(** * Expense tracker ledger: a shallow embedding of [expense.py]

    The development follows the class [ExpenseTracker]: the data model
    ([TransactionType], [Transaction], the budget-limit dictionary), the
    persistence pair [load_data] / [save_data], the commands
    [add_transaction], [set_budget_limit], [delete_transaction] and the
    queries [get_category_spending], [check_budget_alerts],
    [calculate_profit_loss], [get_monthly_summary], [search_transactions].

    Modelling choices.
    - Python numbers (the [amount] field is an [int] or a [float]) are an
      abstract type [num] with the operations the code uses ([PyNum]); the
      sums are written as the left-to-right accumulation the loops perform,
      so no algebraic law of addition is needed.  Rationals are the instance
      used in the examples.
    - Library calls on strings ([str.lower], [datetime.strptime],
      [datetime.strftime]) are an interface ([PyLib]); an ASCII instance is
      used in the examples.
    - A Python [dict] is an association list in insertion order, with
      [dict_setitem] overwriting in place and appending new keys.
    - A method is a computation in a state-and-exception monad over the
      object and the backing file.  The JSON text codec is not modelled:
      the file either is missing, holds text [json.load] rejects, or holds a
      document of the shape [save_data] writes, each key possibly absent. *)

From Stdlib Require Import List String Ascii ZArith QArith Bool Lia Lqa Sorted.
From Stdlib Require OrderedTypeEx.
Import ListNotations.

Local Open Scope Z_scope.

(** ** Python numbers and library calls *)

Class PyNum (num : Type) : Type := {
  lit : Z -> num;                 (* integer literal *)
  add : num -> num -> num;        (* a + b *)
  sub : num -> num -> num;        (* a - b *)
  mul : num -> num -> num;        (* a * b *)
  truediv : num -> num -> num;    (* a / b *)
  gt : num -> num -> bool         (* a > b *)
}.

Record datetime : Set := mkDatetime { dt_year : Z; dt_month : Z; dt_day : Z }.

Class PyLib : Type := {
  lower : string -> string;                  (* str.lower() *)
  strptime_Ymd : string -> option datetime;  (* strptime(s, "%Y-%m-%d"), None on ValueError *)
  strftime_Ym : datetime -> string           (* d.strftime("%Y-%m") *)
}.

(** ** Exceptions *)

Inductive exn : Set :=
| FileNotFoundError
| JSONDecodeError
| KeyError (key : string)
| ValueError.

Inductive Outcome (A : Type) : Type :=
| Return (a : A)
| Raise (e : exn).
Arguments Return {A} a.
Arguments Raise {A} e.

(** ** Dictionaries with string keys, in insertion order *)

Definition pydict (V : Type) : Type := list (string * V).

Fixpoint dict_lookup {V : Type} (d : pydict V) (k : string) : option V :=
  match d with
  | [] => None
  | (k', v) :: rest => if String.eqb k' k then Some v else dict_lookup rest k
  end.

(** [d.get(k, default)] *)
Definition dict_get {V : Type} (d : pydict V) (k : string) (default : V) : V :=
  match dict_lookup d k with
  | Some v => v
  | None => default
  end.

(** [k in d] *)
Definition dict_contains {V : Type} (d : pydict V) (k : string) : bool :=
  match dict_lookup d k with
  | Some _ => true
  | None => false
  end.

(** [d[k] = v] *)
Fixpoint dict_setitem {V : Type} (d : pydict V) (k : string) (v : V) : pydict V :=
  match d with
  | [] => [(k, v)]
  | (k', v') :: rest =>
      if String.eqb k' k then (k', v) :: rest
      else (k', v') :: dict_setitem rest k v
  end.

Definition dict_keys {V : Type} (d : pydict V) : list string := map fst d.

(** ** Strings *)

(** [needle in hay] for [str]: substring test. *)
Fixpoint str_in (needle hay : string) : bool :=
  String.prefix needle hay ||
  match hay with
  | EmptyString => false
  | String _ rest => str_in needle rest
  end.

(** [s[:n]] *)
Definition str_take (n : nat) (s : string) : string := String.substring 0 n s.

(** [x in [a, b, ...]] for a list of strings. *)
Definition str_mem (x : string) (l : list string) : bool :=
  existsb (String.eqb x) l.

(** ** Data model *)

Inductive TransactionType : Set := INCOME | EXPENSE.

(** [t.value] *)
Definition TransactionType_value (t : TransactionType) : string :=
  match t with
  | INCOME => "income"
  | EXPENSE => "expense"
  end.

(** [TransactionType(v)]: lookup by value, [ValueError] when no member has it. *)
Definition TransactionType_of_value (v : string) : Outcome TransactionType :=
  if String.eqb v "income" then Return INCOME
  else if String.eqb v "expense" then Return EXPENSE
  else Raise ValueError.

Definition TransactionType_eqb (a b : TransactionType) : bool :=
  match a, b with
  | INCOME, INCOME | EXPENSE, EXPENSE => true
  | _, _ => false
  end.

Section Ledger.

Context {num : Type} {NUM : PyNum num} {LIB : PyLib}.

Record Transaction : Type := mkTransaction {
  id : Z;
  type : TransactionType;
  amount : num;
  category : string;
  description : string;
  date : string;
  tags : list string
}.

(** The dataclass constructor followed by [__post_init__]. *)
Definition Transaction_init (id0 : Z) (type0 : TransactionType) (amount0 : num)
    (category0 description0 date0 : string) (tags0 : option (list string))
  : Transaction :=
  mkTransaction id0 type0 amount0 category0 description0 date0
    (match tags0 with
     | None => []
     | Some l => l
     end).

--------------------

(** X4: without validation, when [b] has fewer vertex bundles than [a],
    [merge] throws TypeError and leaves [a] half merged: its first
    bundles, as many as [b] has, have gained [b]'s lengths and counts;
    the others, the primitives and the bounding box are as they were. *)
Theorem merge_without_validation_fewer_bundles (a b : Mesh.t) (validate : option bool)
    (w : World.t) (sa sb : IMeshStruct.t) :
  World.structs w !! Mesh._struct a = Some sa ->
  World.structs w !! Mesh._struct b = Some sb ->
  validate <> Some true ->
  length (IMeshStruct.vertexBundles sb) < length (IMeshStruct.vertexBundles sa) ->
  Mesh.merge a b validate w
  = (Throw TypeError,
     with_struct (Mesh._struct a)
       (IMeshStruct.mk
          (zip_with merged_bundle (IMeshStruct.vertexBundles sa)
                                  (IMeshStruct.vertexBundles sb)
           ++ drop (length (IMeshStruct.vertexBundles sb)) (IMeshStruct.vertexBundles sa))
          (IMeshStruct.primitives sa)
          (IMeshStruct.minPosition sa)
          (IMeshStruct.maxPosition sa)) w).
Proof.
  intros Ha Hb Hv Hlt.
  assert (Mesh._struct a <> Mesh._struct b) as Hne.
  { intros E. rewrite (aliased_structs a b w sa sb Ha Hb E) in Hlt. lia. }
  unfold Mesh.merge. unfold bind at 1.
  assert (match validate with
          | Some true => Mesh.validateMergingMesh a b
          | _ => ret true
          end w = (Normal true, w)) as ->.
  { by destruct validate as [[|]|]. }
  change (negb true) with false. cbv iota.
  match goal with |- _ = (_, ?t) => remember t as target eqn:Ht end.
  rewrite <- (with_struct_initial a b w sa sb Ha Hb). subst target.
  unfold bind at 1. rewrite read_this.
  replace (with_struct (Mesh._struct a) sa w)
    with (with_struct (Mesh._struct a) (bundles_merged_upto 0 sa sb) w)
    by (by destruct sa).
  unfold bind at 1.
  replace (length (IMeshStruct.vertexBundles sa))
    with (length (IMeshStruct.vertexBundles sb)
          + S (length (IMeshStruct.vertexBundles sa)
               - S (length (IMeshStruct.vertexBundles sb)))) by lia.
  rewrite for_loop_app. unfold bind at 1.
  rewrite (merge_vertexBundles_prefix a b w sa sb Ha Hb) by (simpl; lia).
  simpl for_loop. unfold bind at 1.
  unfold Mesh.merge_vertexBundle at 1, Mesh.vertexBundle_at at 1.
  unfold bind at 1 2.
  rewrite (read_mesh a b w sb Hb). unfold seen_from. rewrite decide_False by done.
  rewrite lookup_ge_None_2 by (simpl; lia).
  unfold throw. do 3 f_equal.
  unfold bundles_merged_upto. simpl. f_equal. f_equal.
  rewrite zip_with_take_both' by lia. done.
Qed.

--------------------

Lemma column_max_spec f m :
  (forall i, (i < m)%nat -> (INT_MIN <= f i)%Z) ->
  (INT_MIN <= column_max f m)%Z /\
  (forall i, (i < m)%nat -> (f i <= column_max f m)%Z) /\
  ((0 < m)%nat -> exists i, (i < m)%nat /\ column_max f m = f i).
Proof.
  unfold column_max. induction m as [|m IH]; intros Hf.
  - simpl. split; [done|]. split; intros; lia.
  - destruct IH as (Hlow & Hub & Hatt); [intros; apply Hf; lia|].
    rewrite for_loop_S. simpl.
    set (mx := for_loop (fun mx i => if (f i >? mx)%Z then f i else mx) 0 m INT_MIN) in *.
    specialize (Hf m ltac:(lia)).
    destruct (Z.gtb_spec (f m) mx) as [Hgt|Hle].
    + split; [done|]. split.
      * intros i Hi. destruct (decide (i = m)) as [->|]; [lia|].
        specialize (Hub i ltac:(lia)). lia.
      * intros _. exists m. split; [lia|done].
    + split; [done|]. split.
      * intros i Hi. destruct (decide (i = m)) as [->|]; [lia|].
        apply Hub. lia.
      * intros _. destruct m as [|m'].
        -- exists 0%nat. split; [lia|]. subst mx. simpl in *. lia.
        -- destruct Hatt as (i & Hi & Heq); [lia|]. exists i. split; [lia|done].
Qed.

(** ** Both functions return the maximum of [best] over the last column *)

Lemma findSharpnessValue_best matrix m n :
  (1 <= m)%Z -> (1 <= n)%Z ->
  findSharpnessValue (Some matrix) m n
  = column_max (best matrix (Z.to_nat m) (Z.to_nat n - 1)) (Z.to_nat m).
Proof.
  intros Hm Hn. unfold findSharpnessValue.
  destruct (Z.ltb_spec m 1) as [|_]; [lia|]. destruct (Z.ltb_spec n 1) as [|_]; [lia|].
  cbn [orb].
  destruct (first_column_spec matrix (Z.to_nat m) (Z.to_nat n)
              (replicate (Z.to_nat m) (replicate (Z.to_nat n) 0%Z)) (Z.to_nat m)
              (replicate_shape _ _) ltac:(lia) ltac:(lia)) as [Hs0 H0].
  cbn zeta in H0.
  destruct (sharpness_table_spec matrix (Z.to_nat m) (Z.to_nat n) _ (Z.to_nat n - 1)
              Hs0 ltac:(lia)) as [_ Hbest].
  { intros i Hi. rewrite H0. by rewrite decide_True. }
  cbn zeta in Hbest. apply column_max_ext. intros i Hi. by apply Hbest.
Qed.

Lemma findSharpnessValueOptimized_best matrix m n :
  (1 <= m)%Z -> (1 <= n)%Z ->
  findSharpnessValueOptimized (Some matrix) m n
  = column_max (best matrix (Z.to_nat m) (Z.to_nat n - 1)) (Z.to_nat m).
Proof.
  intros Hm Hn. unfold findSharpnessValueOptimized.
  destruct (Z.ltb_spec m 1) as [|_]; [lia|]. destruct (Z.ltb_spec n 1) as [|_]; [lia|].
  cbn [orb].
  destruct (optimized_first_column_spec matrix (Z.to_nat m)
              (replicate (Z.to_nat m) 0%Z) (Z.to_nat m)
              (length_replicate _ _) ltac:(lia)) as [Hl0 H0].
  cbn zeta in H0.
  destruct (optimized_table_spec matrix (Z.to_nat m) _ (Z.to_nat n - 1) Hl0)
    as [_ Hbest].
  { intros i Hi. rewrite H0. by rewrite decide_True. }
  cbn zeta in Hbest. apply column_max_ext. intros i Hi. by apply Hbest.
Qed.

--------------------

• [Prompt] Scan the lines above for the word "Inductive". Return each one that has it.

• [Exercise output]
Inductive exn : Set :=
Inductive Outcome (A : Type) : Type :=
Inductive TransactionType : Set := INCOME | EXPENSE.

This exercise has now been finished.